◆ PROBLEM REQUIREMENTS ◆
Where the listing below has a line with "let* _ := tell (EnvAlert a) in next.", write out exactly that line and every line after it, stopping after the line with "Definition watch_sections (after_s".
[[ SUPPLIED DATA, beginning ]]
(* ===== verification/Sections.v ===== *)
(** The collector's handlers as the program runs them: each is a sequence of
    critical sections, and between two of them any other task may run
    (src/collector/src/ws_ingest.rs, syslog_in.rs, http.rs, main.rs, ws_subscribe.rs,
    on the locks of state.rs).

    A handler is a program of sections, a task runs one handler at a time, and
    the system interleaves the sections of all tasks.  [atomic_is_sections] shows
    that a handler nobody interrupts is the atomic step of [CollectorSystem].  The
    theorems say what a subscribed client shows. *)
From S2P Require Import Prelude Text Utf8 Schema Codec Channels CollectorState.
From S2P Require Import Ingest Store SyslogIn GuiApi Watcher CollectorSystem.

Local Open Scope Z_scope.

(** * Programs of critical sections *)

Section prog.
Context {G : Type}.

(** A program: finished, or a section that updates the shared state, with what it
    does next as a function of the state the section found. *)
Inductive Prog : Type :=
  | Done
  | Sec (f : G -> G) (k : G -> Prog).

(** A section with a result. *)
Definition section {B} (f : G -> G * B) (k : B -> Prog) : Prog :=
  Sec (fun g => fst (f g)) (fun g => k (snd (f g))).

(** The whole program with nothing in between. *)
Fixpoint run (p : Prog) (g : G) : G :=
  match p with
  | Done => g
  | Sec f k => run (k g) (f g)
  end.

End prog.
Arguments Prog G : clear implicits.

Notation "'let*' x := f 'in' p" := (section f (fun x => p))
  (at level 10, x name, f at level 100, p at level 200).

(** * The handlers *)

Section handlers.
Context {C : Type -> Type} {D : Type}.
Context `{!Mpsc C} `{!Sqlite D} `{!Codec} `{!Chrono}.

(** What a subscribed client was sent first, and where in the sequence of
    broadcasts its feed starts. *)
Record Subscription : Type := mkSub {
  sub_snapshot : Snapshot;
  sub_from : nat
}.

Record Shared : Type := mkShared {
  sh_col : Collector C D;
  sh_subs : gmap nat Subscription
}.

Definition sh_app (g : Shared) : AppState := co_app (sh_col g).
Definition sh_gui (g : Shared) : GuiState C D := co_gui (sh_col g).

Definition put_gui (u : GuiState C D) (g : Shared) : Shared :=
  mkShared (mkCollector u (co_conns (sh_col g)) (co_seen (sh_col g))) (sh_subs g).
Definition put_app (s : AppState) (g : Shared) : Shared :=
  put_gui (mkGui s (gs_store (sh_gui g)) (gs_writer (sh_gui g)) (gs_config (sh_gui g))) g.
Definition put_writer (w : C Alert) (g : Shared) : Shared :=
  put_gui (mkGui (sh_app g) (gs_store (sh_gui g)) w (gs_config (sh_gui g))) g.
Definition put_store (d : D) (g : Shared) : Shared :=
  put_gui (mkGui (sh_app g) d (gs_writer (sh_gui g)) (gs_config (sh_gui g))) g.
Definition put_conns (m : gmap nat (option (string * string))) (g : Shared) : Shared :=
  mkShared (mkCollector (sh_gui g) m (co_seen (sh_col g))) (sh_subs g).
Definition put_seen (m : gmap string bool) (g : Shared) : Shared :=
  mkShared (mkCollector (sh_gui g) (co_conns (sh_col g)) m) (sh_subs g).

(** The kinds of section: a read, an update, an update with a result, a broadcast,
    a [try_send] to the history writer. *)
Definition read {B} (f : AppState -> B) : Shared -> Shared * B := fun g => (g, f (sh_app g)).
Definition locked {B} (f : AppState -> AppState * B) : Shared -> Shared * B :=
  fun g => (put_app (fst (f (sh_app g))) g, snd (f (sh_app g))).
Definition update (f : AppState -> AppState) : Shared -> Shared * unit :=
  locked (fun s => (f s, tt)).
Definition tell (e : Envelope) : Shared -> Shared * unit := update (broadcast e).
Definition enqueue (a : Alert) : Shared -> Shared * unit :=
  fun g => (put_writer (fst (try_send a (gs_writer (sh_gui g)))) g, tt).

(** src/collector/src/ws_ingest.rs:87-93 (from apply_alert on in handle_socket). *)
Definition apply_sections (a : Alert) : Prog Shared :=
  let* changed := locked (apply_alert a) in
  let* _ := enqueue a in
  if changed then let* _ := tell (EnvAlert a) in Done else Done.

(** src/collector/src/ws_ingest.rs:71-94 (the sections of the Alert arm of handle_socket). *)
Definition alert_sections (a : Alert) : Prog Shared :=
  let* maintenance := read (host_in_maintenance (al_host_id a)) in
  if (maintenance : bool) then Done else
  let* _ := update (touch_host (al_host a) (al_host_id a) (al_ts a) "") in
  if is_empty (al_primary_ip a)
  then let* ip := read (host_primary_ip (al_host_id a)) in
       apply_sections (set_primary_ip ip a)
  else apply_sections a.

(** src/collector/src/ws_ingest.rs:54-98 (the sections of the match on the envelope).
    [current_host] is the connection's own. *)
Definition envelope_sections (i : nat) (e : Envelope) : Prog Shared :=
  match e with
  | EnvHello h =>
      let* _ := update (register_hello h) in
      let* _ := (fun g => (put_conns (<[i := Some (hello_host h, hello_host_id h)]>
                                        (co_conns (sh_col g))) g, tt)) in
      let* _ := tell (EnvHello h) in Done
  | EnvHeartbeat hb =>
      let* _ := update (touch_host (hb_host hb) (hb_host_id hb) (hb_ts hb) (hb_agent_version hb)) in
      let* _ := tell (EnvHeartbeat hb) in
      let* _ := read (fun s => app_hosts s !! hb_host_id hb) in Done
  | EnvAlert a => alert_sections a
  | EnvSnapshot _ | EnvHostStatus _ => Done
  end.

Definition frame_envelope (f : Frame) : option Envelope :=
  match f with
  | FText t => decode t
  | FBinary b => decode (from_utf8_lossy b)
  | _ => None
  end.

(** src/collector/src/ws_ingest.rs:36-99 (the sections of one turn of the receive loop). *)
Definition frame_sections (i : nat) (f : Frame) : Prog Shared :=
  match frame_envelope f with Some e => envelope_sections i e | None => Done end.

(** src/collector/src/ws_ingest.rs:100-109 (the sections of the end of handle_socket). *)
Definition disconnect_sections (i : nat) (now : DateTime) : Prog Shared :=
  let* cur := (fun g => (put_conns (delete i (co_conns (sh_col g))) g,
                         mjoin (co_conns (sh_col g) !! i))) in
  match cur with
  | Some (host, host_id) =>
      let* _ := tell (EnvHostStatus (mkHostStatus host host_id false now 0)) in Done
  | None => Done
  end.

(** src/collector/src/syslog_in.rs:65-73 (the sections of handle_line). *)
Definition line_sections (st : Stamp) (now : DateTime) (bytes peer : string) : Prog Shared :=
  let line := trim (from_utf8_lossy bytes) in
  if is_empty line then Done
  else
    let a := parse_to_alert st now line peer in
    let* _ := locked (apply_alert a) in
    let* _ := tell (EnvAlert a) in Done.

(** src/collector/src/http.rs:110-157 (the sections of api_resolve). *)
Definition resolve_sections (st : Stamp) (fp by_ : string) : Prog Shared :=
  let* removed := locked (fun s => (set_firing (delete fp (app_firing s)) s, app_firing s !! fp)) in
  match removed with
  | None => Done
  | Some a =>
      let* _ := update (decrement_count (al_host_id a)) in
      let r := resolved_copy st by_ a in
      let* _ := enqueue r in
      let* _ := tell (EnvAlert r) in Done
  end.

(** src/collector/src/state.rs:48-62 (the two sections of AppState::snapshot). *)
Definition snapshot_sections (now_of : string -> DateTime) (now : DateTime)
    (next : Snapshot -> Prog Shared) : Prog Shared :=
  let* alerts := read (fun s => map snd (map_to_list (app_firing s))) in
  let* hosts := read (fun s => sn_hosts (snapshot now_of now s)) in
  next (mkSnapshot now alerts hosts).

(** src/collector/src/http.rs:165-176 (the sections of api_clear_history). *)
Definition clear_sections (now_of : string -> DateTime) (now : DateTime) : Prog Shared :=
  let* cleared := (fun g => match clear_all (gs_store (sh_gui g)) with
                            | Some (d, _) => (put_store d g, true)
                            | None => (g, false)
                            end) in
  if (cleared : bool)
  then snapshot_sections now_of now (fun snap => let* _ := tell (EnvSnapshot snap) in Done)
  else Done.

(** src/collector/src/http.rs:194-210 (the section of api_post_config). *)
Definition config_sections (ok : bool) (body : string) : Prog Shared :=
  let* _ := (fun g => (put_gui (fst (api_post_config ok body (sh_gui g))) g, tt)) in Done.

(** src/collector/src/ws_subscribe.rs:23-32 (the sections of handle_socket up to its
    loop).  [sent] is whether the initial text was serialised and sent. *)
Definition subscribe_sections (n : nat) (now_of : string -> DateTime) (now : DateTime)
    (sent : bool) : Prog Shared :=
  snapshot_sections now_of now (fun snap =>
    if sent
    then let* _ := (fun g => (mkShared (sh_col g)
                       (<[n := mkSub snap (length (app_fanout (sh_app g)))]> (sh_subs g)), tt)) in
         Done
    else Done).

(** src/collector/src/main.rs:161-168 (the removal of clear_offline, under the lock). *)
Definition offline_remove (now : DateTime) (fp : string) (s : AppState) : AppState * option Alert :=
  match app_firing s !! fp with
  | Some a => (set_firing (delete fp (app_firing s)) s,
               Some (set_ts now (set_title ("Resolved: " +:+ al_title a) (set_state Resolved a))))
  | None => (s, None)
  end.

(** src/collector/src/main.rs:130-171 (the sections of the body of the loop over the
    hosts); [next] is the rest of the loop. *)
Definition host_sections (after_s : Z) (now : DateTime) (st : Stamp) (h : HostInfo)
    (next : Prog Shared) : Prog Shared :=
  let online := is_online now (hi_last_seen h) after_s in
  let* prev := (fun g => (put_seen (<[hi_host_id h := online]> (co_seen (sh_col g))) g,
                          co_seen (sh_col g) !! hi_host_id h)) in
  if decide (Some online = prev) then next else
  let* _ := tell (EnvHostStatus (change_status online h)) in
  if online
  then let* cleared := locked (offline_remove now (offline_fp (hi_host_id h))) in
       match cleared with
       | Some a => let* _ := tell (EnvAlert a) in next
       | None => next
       end
  else let a := set_ts now (build_firing st (offline_builder after_s h)) in
       let* _ := locked (apply_alert a) in
       let* _ := tell (EnvAlert a) in next.

(** src/collector/src/main.rs:127-171 (the sections of one tick of
    spawn_offline_watcher). *)
Definition watch_sections (after_s : Z) (now : DateTime) (stamp_of : string -> Stamp) : Prog Shared :=
  let* hosts := read (fun s => map snd (map_to_list (app_hosts s))) in
  foldr (fun h => host_sections after_s now (stamp_of (hi_host_id h)) h) Done hosts.

(** src/collector/src/store.rs:68-79 (the section of spawn_writer). *)
Definition write_sections : Prog Shared :=
  let* _ := (fun g => match recv (gs_writer (sh_gui g)) with
                      | (Some a, q) => (put_writer q (put_store (run_writer [a]
                                          (gs_store (sh_gui g))) g), tt)
                      | (None, q) => (g, tt)
                      end) in Done.

(** src/collector/src/store.rs:113-122 (the section of spawn_retention). *)
Definition prune_sections (now : DateTime) (days : Z) : Prog Shared :=
  let* _ := (fun g => (put_store (prune now days (gs_store (sh_gui g))) g, tt)) in Done.

(** * The interleaving of the tasks *)

(** The tasks: an ingest connection, a syslog listener, a request of the GUI (a
    POST or a subscription), the watcher, the history writer and the retention. *)
Inductive Task : Type :=
  | TConn (i : nat)
  | TSyslog (n : nat)
  | TRequest (n : nat)
  | TWatcher
  | TWriter
  | TRetention.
[[ SUPPLIED DATA, end ]]
◆ RESULT OF THE EXERCISE ◆
       let* _ := tell (EnvAlert a) in next.

(** src/collector/src/main.rs:127-171 (the sections of one tick of
    spawn_offline_watcher). *)
Definition watch_sections (after_s : Z) (now : DateTime) (stamp_of : string -> Stamp) : Prog Shared :=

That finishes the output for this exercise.